**Task instructions**
Your job is to set down the stretch of entries that opens with the line containing "apply Hk in Hn as [-> _]." and closes with the line containing "destruct (one_per_home_from_ok []". Keep both end lines, copy each exactly, and add nothing.

Records from a data source
(** ** Properties *)

(** The accounts discovered are in order of name, each name once and none
    empty; whatever else is found, an account passwd names is there as its
    last line has it; and every directory of [/home], and [/root], is
    somebody's home unless another account has its name. *)
Theorem discover_complete h r (us := run h (discover r)) :
  StronglySorted (key_le u_name) us /\ NoDup (u_name <$> us) /\ Forall (fun u => u_name u <> []) us /\
  (forall n u, passwd_account (run h (read_lines r #"etc/passwd")) n = Some u -> u ∈ us) /\
  (forall home f, file_name home = Some f ->
     (exists e, e ∈ run h (listing r #"home") /\ de_is_dir e = true /\ home = path_join #"/home" (de_name e)) \/
     (run h (exists_ r #"root") = true /\ home = #"/root") ->
     exists u, u ∈ us /\ (path_eqb (u_home u) home = true \/ u_name u = from_utf8_lossy f)).
Proof.
  destruct (run_discover h r) as (m & E & [Hk Hs] & Hh & Hr). unfold us. rewrite E. split_and!.
  - by apply keyed_sorted.
  - rewrite keyed_names by done. apply btree_keys_nodup.
  - apply Forall_forall. intros u [n Hn]%elem_of_btree_values. by apply Hk in Hn as [-> ?].
  - intros n u Hu. apply elem_of_btree_values. exists n. eapply lookup_weaken; [|exact Hs]. rewrite passwd_found.
    by rewrite Hu.
  - intros home f Hf Hc. assert (claimed m home) as (n & u & Hn & Hu).
    { destruct Hc as [(e & He & Hd & ->)|[Hex ->]]; [by eapply Hh|by apply Hr]. }
    exists u. split; [apply elem_of_btree_values; eauto|]. destruct Hu as [?|(f' & Ef & En)]; [by left|right].
    apply Hk in Hn as [-> _]. by rewrite Hf in Ef; simplify_eq.
Qed.

(** Of accounts that share a home the first to name it is kept, and no
    home is lost. *)
Theorem one_per_home_once us :
  NoDup (path_key ∘ u_home <$> one_per_home us) /\ one_per_home us `sublist_of` us /\
  (forall u, u ∈ us -> exists v, v ∈ one_per_home us /\ path_key (u_home v) = path_key (u_home u)).
Proof.
  destruct (one_per_home_from_ok [] us) as (H1 & H2 & H3 & H4). split_and!; try done.
  intros u Hu. destruct (H3 u Hu) as [[]%elem_of_nil|?]; done.
Qed.

Lemma home_of_some self q home :
  home ∈ r_homes self -> path_starts_with q (rel self home) = true -> is_Some (home_of self q).
Proof.
  intros Hin Hs. unfold home_of.
  assert (Hl : forall l best, is_Some best \/ l <> [] -> is_Some (foldl longest best l)).
  { induction l as [|p l IH]; intros best [Hb|Hb]; try done; apply IH; left; unfold longest;
      destruct best; try case_bool_decide; eauto. }
  apply Hl. right. intros E. assert (rel self home ∈ List.filter (path_starts_with q) (rel self <$> r_homes self)) as Hx.
  { apply list_elem_of_In, filter_In. split; [|done]. apply list_elem_of_In. by apply list_elem_of_fmap_2. }
  rewrite E in Hx. by apply elem_of_nil in Hx.
Qed.


(** ** Witnesses *)

Module UsersDemo.
(** A tree with an account homed outside [/home], and a directory in [/home]
    that has the account's name. *)
Definition kernel : snapshot := fun R s =>
  match s in sys R return R with
  | Open _ _ => Ok 3%N
  | OpenAt _ _ _ => Err ENOENT
  | OpenAt2 _ p _ _ =>
      if bool_decide (p = #"etc/passwd") then Ok 4%N
      else if bool_decide (p = #"home") then Ok 5%N
      else if bool_decide (p = dot) then Ok 6%N else Err ENOENT
  | StatAt d p _ => if bool_decide (d = 4%N) then Ok (mk_stat 1 1 0x81A4 0 0 40 0 0 0) else Err ENOENT
  | FStat d => Ok (mk_stat 1 1 0x81A4 0 0 40 0 0 0)
  | ReadLinkAt _ _ => Err EINVAL
  | ReadDir d => if bool_decide (d = 5%N) then Ok [Ok (mk_dirent #"alice" DT_DIR)] else Ok []
  | Read _ _ | ReadToEnd _ => Ok #"alice:x:1000:1000::/srv/alice:/bin/sh"
  end.
Definition tree : root := mk_root 3%N #"/mnt" false true [].
Definition alice : user := mk_user #"alice" (Some 1000%N) #"/srv/alice" (Some #"/bin/sh") #"passwd".
End UsersDemo.

(** A directory of [/home] is not discovered when an account of its name
    has another home: its files are read for nobody. *)
Theorem home_directory_dropped :
  (exists e, e ∈ run UsersDemo.kernel (listing UsersDemo.tree #"home") /\ de_is_dir e = true /\ de_name e = #"alice") /\
  run UsersDemo.kernel (discover UsersDemo.tree) = [UsersDemo.alice].
Proof.
  split; [exists (mk_dir_ent #"alice" true false); split; [vm_compute; left|done]|by vm_compute].
Qed.

Lemma discover_complete_witness :
  UsersDemo.alice ∈ run UsersDemo.kernel (discover UsersDemo.tree) /\
  exists u, u ∈ run UsersDemo.kernel (discover UsersDemo.tree) /\
    (path_eqb (u_home u) #"/home/alice" = true \/ u_name u = #"alice").
Proof.
  destruct (discover_complete UsersDemo.kernel UsersDemo.tree) as (_ & _ & _ & H1 & H2). split.
  - apply (H1 #"alice"). vm_compute. reflexivity.
  - apply (H2 #"/home/alice" #"alice"); [vm_compute; reflexivity|]. left.
    exists (mk_dir_ent #"alice" true false). split; [vm_compute; left|split; reflexivity].
Defined.

Lemma one_per_home_once_witness :
  let root2 := mk_user #"toor" (Some 0%N) #"/srv/alice/" None #"passwd" in
  exists v, v ∈ one_per_home [UsersDemo.alice; root2] /\ path_key (u_home v) = path_key (u_home root2).
Proof. intros root2. apply (one_per_home_once [UsersDemo.alice; root2]). right. left. Defined.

**Solution below**
    apply Hk in Hn as [-> _]. by rewrite Hf in Ef; simplify_eq.
Qed.

(** Of accounts that share a home the first to name it is kept, and no
    home is lost. *)
Theorem one_per_home_once us :
  NoDup (path_key ∘ u_home <$> one_per_home us) /\ one_per_home us `sublist_of` us /\
  (forall u, u ∈ us -> exists v, v ∈ one_per_home us /\ path_key (u_home v) = path_key (u_home u)).
Proof.
  destruct (one_per_home_from_ok [] us) as (H1 & H2 & H3 & H4). split_and!; try done.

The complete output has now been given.